As with many other disasters – from the flooding of houses due to the removal of planning restrictions right through the banking crisis that grew from financial deregulation – the roots go right back to the 1980s, in this case with the relaxation of building and fire regulations. Layered on this was the shift from local authority management of social housing to outsourced companies, itself layered upon numerous further sub-contracting. At each stage costs are cut to the bone and with each stage the chain of accountability becomes more and more elongated.
This situation, which would anyway be precarious, has been stretched to breaking point by the policy of austerity which has hit local government especially hard. In other words, it’s the coming together of two different but related things – de-regulation and austerity – each dangerous in themselves which multiplies the risks of disastrous events. We are not talking here about the inevitable and never fully avoidable issue of ‘human error’, but systemic issues of how we organize and fund the public realm in particular. Which is why those who have argued that the Grenfell tragedy should not be ‘politicised’ are, whether knowingly or not, missing the point. The way we organize and fund the public realm can’t be anything other than political.
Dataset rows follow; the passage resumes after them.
Lemma to_mux_send_inv sid now m t started a d st :
  task_inv sid t -> t_pc t = PPump started a (MSend d st) -> task_inv sid (to_mux_send now m t started a d st).2.
Proof.
  intros (Hs & Hg & Hpc) Epc. rewrite Epc in Hpc. destruct Hpc as (Hcl & Ha & Hw & before & Ht & Hf & Hlog).
  unfold to_mux_send. destruct (send_data_step m (wh_cell (t_write t)) (wh_stream_id (t_write t)) d st) as [[m' st'] p] eqn:E.
  rewrite Hs in E. destruct (send_step_spec m _ sid d st m' st' p Hw E) as (Hw' & (fs & Hq & Hfs & Hc) & Hb & Hp).
  apply pushed_app in Hq.
  assert (Hnew : Forall (sends_data sid) (t_log t ++ fs) /\
    concat (map out_payload (t_log t ++ fs)) = before ++ ztake (sent_upto st') d).
  { split; [by apply Forall_app |]. rewrite map_app, concat_app, Hlog, Hc, <- app_assoc. f_equal.
    assert (0 <= sent_upto st) by (destruct Hw as [Hok _]; destruct st; simpl in *; lia).
    rewrite <- (ztake_zdrop (sent_upto st) (ztake (sent_upto st') d)) at 2. f_equal.
    unfold ztake. rewrite take_take. f_equal. lia. }
  destruct Hnew as [Hn1 Hn2]. destruct p as [[[u | e] |] |]; rewrite ?Hq.
  - split; [done | split; [done |]]. cbn. split_and!; try done. split; [done |]. cbn. rewrite Hn2, Hp, ztake_ge by lia. done.
  - apply relay_finish_inv. split_and!; try done. cbn. rewrite Hn2, Ht. apply prefix_app.
    exists (zdrop (sent_upto st') d). by rewrite ztake_zdrop.
  - split; [done | split; [done |]]. cbn. split_and!; try done. by exists before.
  - split; [done | split; [done |]]. cbn. split_and!; try done. by exists before.
Qed.

Lemma to_target_recv_inv sid m t started b :
  task_inv sid t -> t_pc t = PPump started TRecv b -> task_inv sid (to_target_recv m t started b).2.
Proof.
  intros Ht Epc. pose proof (pump_closable sid t _ _ _ (Ok tt) Ht Epc eq_refl) as Hc.
  destruct Ht as (Hs & Hg & Hpc). rewrite Epc in Hpc. destruct Hpc as (Hcl & Ha & Hb).
  unfold to_target_recv. destruct (MuxReadHalf_recv m (t_read t)) as [[m' h] p].
  destruct p as [[d |] |].
  - destruct (zlen d =? 0).
    + apply relay_finish_inv. unfold closable in *. cbn. by rewrite app_nil_r.
    + split; [done |]. cbn [snd t_given t_got]. split; [by apply prefix_app_r |]. cbn. split_and!; try done. by rewrite Ha.
  - apply relay_finish_inv. unfold closable in *. cbn. by rewrite app_nil_r.
  - unfold task_inv. cbn [snd t_pc t_write t_given t_got t_log t_taken]. rewrite Epc, app_nil_r. done.
Qed.

Lemma to_mux_read_inv sid m t started a since chunk :
  task_inv sid t -> t_pc t = PPump started a (MRead since) -> task_inv sid (to_mux_read m t started a chunk).2.
Proof.
  intros Ht Epc. pose proof (pump_closable sid t _ _ _ (Ok tt) Ht Epc eq_refl) as Hc.
  destruct Ht as (Hs & Hg & Hpc). rewrite Epc in Hpc. destruct Hpc as (Hcl & Ha & Hb). unfold to_mux_read.
  destruct (zlen chunk =? 0); [by apply relay_finish_inv |].
  split; [exact Hs | split; [exact Hg |]]. split; [exact Hcl | split; [exact Ha |]]. cbn [t_taken].
  split; [done |]. exists (t_taken t). split; [done |].
  rewrite app_nil_r. exact Hb.
Qed.

Lemma to_target_wrote_inv sid m t started d b n :
  task_inv sid t -> t_pc t = PPump started (TWrite d) b -> task_inv sid (to_target_wrote m t started d b n).2.
Proof.
  intros (Hs & Hg & Hpc) Epc. rewrite Epc in Hpc. destruct Hpc as (Hcl & Ha & Hb).
  split; [exact Hs |]. cbn [snd to_target_wrote t_given t_got t_pc]. rewrite <- Ha. split.
  - apply prefix_app. exists (zdrop n d). by rewrite ztake_zdrop.
  - split; [exact Hcl | split; [| exact Hb]].
    destruct (Z.eqb_spec (zlen (zdrop n d)) 0) as [E0 | _].
    + apply zlen_0_nil in E0. f_equal. rewrite <- (ztake_zdrop n d) at 2. by rewrite E0, app_nil_r.
    + by rewrite <- app_assoc, ztake_zdrop.
Qed.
As with other cases I have discussed on this blog, such as cuts to legal aid and in the prison system, all of this bears most heavily on the poor and the socially marginal, especially – as can be seen from what we already know about the Grenfell tower casualties – immigrants and asylum seekers. But the consequences are happening right across the piece. Sometimes these consequences are direct: roads fall into disrepair, libraries close, the court system clogs up or the armed forces can’t fulfil the basic requirement of protecting the nation. Other times the consequences are indirect: social care provision disappears creating ‘bed-blocking’ in hospitals. As for outsourcing, this has been at the heart of every case of failure public sector that I can recall for many years now.
The issue of building regulations and their enforcement also goes to the heart of the problems of the all-out assault on ‘bureaucracy’ that has characterised organization theory and practice in both the public and private sectors. The former Prime Minister David Cameron’s announcement in 2012 of his desire to “kill off the health and safety culture for good” is typical, but very similar sentiments have been expressed by many politicians and journalists for many years.
Bureaucracy is important both as a preventative measure but also in the way that we respond to disasters, as I have discussed on this blog before. This has also emerged from Grenfell. Whilst it is generally recognized that the emergency services did a fantastic job in dealing with the immediate crisis of the fire, the follow up in terms of looking after those made homeless (both from the tower itself, but also from surrounding buildings that have been evacuated) has been weak. In large part, local residents and volunteers have had to fend for themselves without much official support or coordination. It’s exactly at times of crisis that much maligned ‘command and control’ organization is most needed.
The shock of Grenfell comes from the fact that it is, mercifully, highly unusual (although it is by no means the first tower fire in London, even if it is the worst), but that should not disguise the way that it is an extreme consequence of a much wider set of longstanding problems – organizational, economic, social. The now blackened and hideous hulk of the tower is a symbol of these and, it can only be hoped, will be a catalyst to begin to address them. At the very, very least, I hope that we no longer hear the lazy cliché, much beloved by journalists, bemoaning ‘health and safety gone mad’. Grenfell is the very harshest and most heart breaking of reminders that red tape saves lives.